The full division of the Ediacaran biota into three separate assemblages was first postulated by Ben Waggoner in 2003 through parsimony analysis of endemicity. This study relied on temporal, paleogeographical and paleoenvironmental data. This same clustering was later recovered through hierarchical clustering and non-metric multidimensional scaling. Similar methods, supplemented with a network analysis-based clustering of genera into paleocommunities, or recurrent associations of taxa, later hinted at an additional cluster (Miahoe) overlapping with the Avalon and White Sea assemblages. The Nama assemblage was also recovered and interpreted as a paleocommunity. A closely related Terminal Ediacaran biozone, contrasting with the previous Ediacaran biota biozone, was recovered when including formations in the network analysis, comprising species-poor formations mostly consisting of Nama genera.

A proposed definition of the Nama assemblage as an evolutionary fauna by Wood and coauthors restricts it to new morphogroups such as calcifying metazoans, cloudinids and complex trace fossils, excluding holdovers from previous faunas such as Paracharnia. Under this definition, the assemblage's lower boundary would be the oldest appearance of Cloudina in the fossil record, placing the boundary at 550 Ma. This definition distinguishes the Nama assemblage from the Terminal Ediacaran biozone, the latter of which includes both holdovers and newer taxa.

== Paleohistory ==

During the Nama assemblage, extinction rates outpaced origination, leading to a decline in biodiversity.

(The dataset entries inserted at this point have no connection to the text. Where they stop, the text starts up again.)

(** * Function client: staleness engine, migration engine and lifecycle
      orchestration

    A shallow embedding of the Go package [function] (client and
    migrations) together with the properties its specification states.

    Conventions of the embedding.
    - A Go [error] value is an [option error]: [None] is [nil].
    - A Go [string] is a [string] (a sequence of bytes).
    - Calls into the Go standard library whose behaviour does not depend on
      this package ([filepath.Join], [filepath.Abs], [sha256], ...) are the
      fields of the class [Platform]; everything proved holds for every
      implementation of them.
    - Functions of this package that live in files other than the client
      and the migrations ([NewFunction], [Function.Write], ...) are the
      fields of the class [FunctionPkg].
    - The file system is a tree of directories and files with modification
      times and permission bits; there are no symbolic links.
    - The goroutines that only watch for cancellation, and the heartbeat
      ticker of [Build], are left out: the model follows the main flow of
      each operation under a context that is not cancelled. *)

From Stdlib Require Import ZArith String Ascii List Lia Bool DecimalString.
From Stdlib Require Import OrderedTypeEx.
From stdpp Require Import base option list strings gmap sorting.

Local Open Scope Z_scope.
Local Open Scope string_scope.
Local Open Scope list_scope.

(** ** Constants of the package *)

Definition DefaultRegistry : string := "docker.io".
Definition DefaultTemplate : string := "http".
Definition DefaultVersion : string := "0.0.0".
Definition DefaultConfigPath : string := ".config/func".
Definition RunDataDir : string := ".func".
Definition buildstamp : string := "built".

(** ** Errors *)

Inductive Errno := ENOENT | EACCES | ENOTDIR | EISDIR.

(** Error values.  [ErrNotBuilt] is the package-level variable made once by
    [errors.New("not built")]; [SkipDir] is [filepath.SkipDir]; [Errorf] is a
    value made at a call site by [fmt.Errorf] or [errors.New] (also the
    errors collaborators make); [PathError] is what package [os] returns. *)
Inductive error :=
| ErrNotBuilt
| SkipDir
| Errorf (msg : string)
| PathError (op path : string) (errno : Errno).
(** * Optimal experimental design (oed_fcs): aging model and design constructors

    A shallow embedding of
    - [oed/parametric_function_library/aging_model.py]
      (classes [Aging_Model] and [AgingModel]),
    - [src/oed/experiments/experiment_library/d_design.py] ([DDesign]),
    - [src/oed/experiments/experiment_library/point_prediction_design.py]
      ([PointPredictionDesign]).

    Numbers.  Python and numpy floats are modelled by the real numbers of the
    Standard Library: [+], [-], [*], [/] are the field operations, [np.exp] is
    [exp], [np.log] is [ln], and [b ** e] with a float exponent is [Rpower b e].
    This is the exact real arithmetic that the floating point code
    approximates; it agrees with the mathematical functions on the domain the
    model is written for (positive bases and arguments of [np.log], non-zero
    divisors).  Rounding, [inf] and [nan] are outside the model.

    Exceptions.  A Python call either returns a value or raises; this is the
    type [result].  Only the exception classes that the embedded code can
    raise itself are listed.

    Collaborators.  The minimizer, the statistical model and the parametric
    function with uncertainty reach the constructors as objects of interfaces
    that are not among the sources; they are parameters of the embedding.
    Two parts of the repository that the properties need are modelled from
    the spec and marked so: the Fisher information matrix of the statistical
    model and the metric [StdParameterEstimations]. *)

Set Warnings "-notation-overridden,-ambiguous-paths".
Set Warnings "-redundant-canonical-projection,-deprecated".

The Nama assemblage is bounded from the earlier White Sea assemblage and later Cambrian period by two major episodes of faunal turnover, considered to be pulses of the end-Ediacaran extinction. The genus diversity was lower than in the earlier Ediacaran and later Fortunian biotas, a fact that has been shown to be independent of sampling bias. Nonetheless, the decline in Ediacaran biota taxa was accompanied by a rise in sessile eumetazoans, with new developments such as the rise of predation and biomineralization. Another decline in diversity has been also proposed around c. 545 Ma.

=== Early decline ===

The decline in biodiversity from the previous White Sea assemblage has been argued to have been caused by decreasing sea oxygen levels, favoring the survival of animals with a higher surface-to-volume ratio. This was, however, contested by findings showing a decline in both hard-bodied and soft-bodied fauna starting before the fall in oxygen levels. Under this model, the widespread anoxia in deeper waters would have minimally affected the Ediacaran fauna, largely concentrated in shallow water areas in continental shelf settings like the Nama Group. Conversely, ecological change may have been responsible for the decline in oxygen levels.

== Biota ==

The soft-bodied Ediacaran biota of the Nama assemblage, in decline compared to the White Sea assemblage, was dominated by erniettomorphs, although rangeomorphs, arboreomorphs and dipleurozoans were also present.

While the Late Ediacaran assemblages are mostly temporally stratified, holdovers from the Avalon and White Sea assemblages were present later than 550 million years ago, and are usually assigned to the Nama assemblage on a chronological basis regardless of biological affinity. These include Hiemalora, Charnia and the arboreomorph Arborea. However, some definitions exclude these organisms from the Nama assemblage, distinguishing it from the temporal Terminal Ediacaran biozone.

The benthic, calcified Namacalathus is only known from the Nama assemblage, although its affiliations remain disputed.

=== Tubular organisms ===

The first traces of the tubular cloudinids appear in the Nama assemblage, including both the mineralized Cloudina and the softer-bodied Conotubus. Other tubular organisms are known, such as Namacalathus, Sinotubulites, Corumbella and Gaojiashania.